Wherever a line of the records contains "string", copy that line.

## Given data
☆ ☆ ☆ ☆ ☆ ☆ ☆

Inductive regex : Type :=
| Chr (c : ascii)                (* a literal character *)
| Cls (p : ascii -> bool)        (* a character class, [.] included *)
| Star (p : ascii -> bool)       (* [X*] for a one-character [X] *)
| Plus (p : ascii -> bool)       (* [X+] for a one-character [X] *)
| Opt (r : regex)                (* [(?:r)?] *)
| Group (n : nat) (r : regex)    (* the n-th capturing group [(r)] *)
| Seq (r1 r2 : regex)            (* [r1 r2] *)
| Bol                            (* [^] *)
| Eol.                           (* [$] *)

(** A literal string. *)
Fixpoint lit (l : list ascii) (rest : regex) : regex :=
  match l with
  | [] => rest
  | c :: l' => Seq (Chr c) (lit l' rest)
  end.

(** Classes. *)
Definition dot (c : ascii) : bool := negb (Ascii.eqb c LF).
Definition none_of (set : list ascii) (c : ascii) : bool :=
  negb (PyStr.mem_char c set).

(** [m.start()], [m.end()] and the captured groups of a match object. *)
Record match_obj : Type := {
  m_start : nat;
  m_end : nat;
  m_groups : gmap nat string
}.

(** [m.group(n)]: [None] when group [n] did not take part. *)
Definition group (m : match_obj) (n : nat) : option string := m_groups m !! n.

Section Matcher.

(** [re.MULTILINE]. *)
Variable multiline : bool.

(** The position is the text before it, reversed, and the text after. *)
Definition at_bol (before : list ascii) : bool :=
  match before with
  | [] => true
  | c :: _ => multiline && Ascii.eqb c LF
  end.

Definition at_eol (after : list ascii) : bool :=
  match after with
  | [] => true
  | [c] => Ascii.eqb c LF
  | c :: _ => multiline && Ascii.eqb c LF
  end.

Context {R : Type}.

(** Greedy repetition of a class: the longest run first. *)
Fixpoint star (p : ascii -> bool) (before after : list ascii)
    (k : list ascii -> list ascii -> option R) : option R :=
  match after with
  | c :: after' =>
      if p c then
        match star p (c :: before) after' k with
        | Some res => Some res
        | None => k before after
        end
      else k before after
  | [] => k before after
  end.

(** The text between two positions, the second one later. *)
Definition span (before before' : list ascii) : string :=
  PyStr.of_chars (rev (take (length before' - length before) before')).

Fixpoint go (r : regex) (before after : list ascii) (g : gmap nat string)
    (k : list ascii -> list ascii -> gmap nat string -> option R)
  : option R :=
  match r with
  | Chr c =>
      match after with
      | x :: after' =>
          if Ascii.eqb x c then k (x :: before) after' g else None
      | [] => None
      end
  | Cls p =>
      match after with
      | x :: after' => if p x then k (x :: before) after' g else None
      | [] => None
      end
  | Star p => star p before after (fun b a => k b a g)
  | Plus p =>
      match after with
      | x :: after' =>
          if p x then star p (x :: before) after' (fun b a => k b a g)
          else None
      | [] => None
      end
  | Opt r' =>
      match go r' before after g k with
      | Some res => Some res
      | None => k before after g
      end
  | Group n r' =>
      go r' before after g
         (fun b a g' => k b a (<[n := span before b]> g'))
  | Seq r1 r2 =>
      go r1 before after g (fun b a g' => go r2 b a g' k)
  | Bol => if at_bol before then k before after g else None
  | Eol => if at_eol after then k before after g else None
  end.

End Matcher.

(** One match attempt at a position. *)
Definition match_at (ml : bool) (r : regex) (before after : list ascii)
  : option match_obj :=
  go ml r before after ∅
     (fun b _ g =>
        Some {| m_start := length before; m_end := length b; m_groups := g |}).

(** The leftmost match at or after a position. *)
Fixpoint search_from (ml : bool) (r : regex) (before after : list ascii)
  : option match_obj :=
  match match_at ml r before after with
  | Some m => Some m
  | None =>
      match after with
      | c :: after' => search_from ml r (c :: before) after'
      | [] => None
      end
  end.

(** The non-overlapping matches from a position on, left to right; [skip]
    characters are still covered by the previous match. *)
Fixpoint finditer_from (ml : bool) (r : regex) (skip : nat)
    (before after : list ascii) : list match_obj :=
  let next (n : nat) :=
    match after with
    | c :: after' => finditer_from ml r n (c :: before) after'
    | [] => []
    end in
  match skip with
  | S n => next n
  | O =>
      match match_at ml r before after with
      | Some m => m :: next (m_end m - m_start m - 1)
      | None => next 0
      end
  end.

☆ ☆ ☆ ☆ ☆ ☆ ☆

## Exercise response
(** A literal string. *)
  m_groups : gmap nat string
Definition group (m : match_obj) (n : nat) : option string := m_groups m !! n.
Definition span (before before' : list ascii) : string :=
Fixpoint go (r : regex) (before after : list ascii) (g : gmap nat string)
    (k : list ascii -> list ascii -> gmap nat string -> option R)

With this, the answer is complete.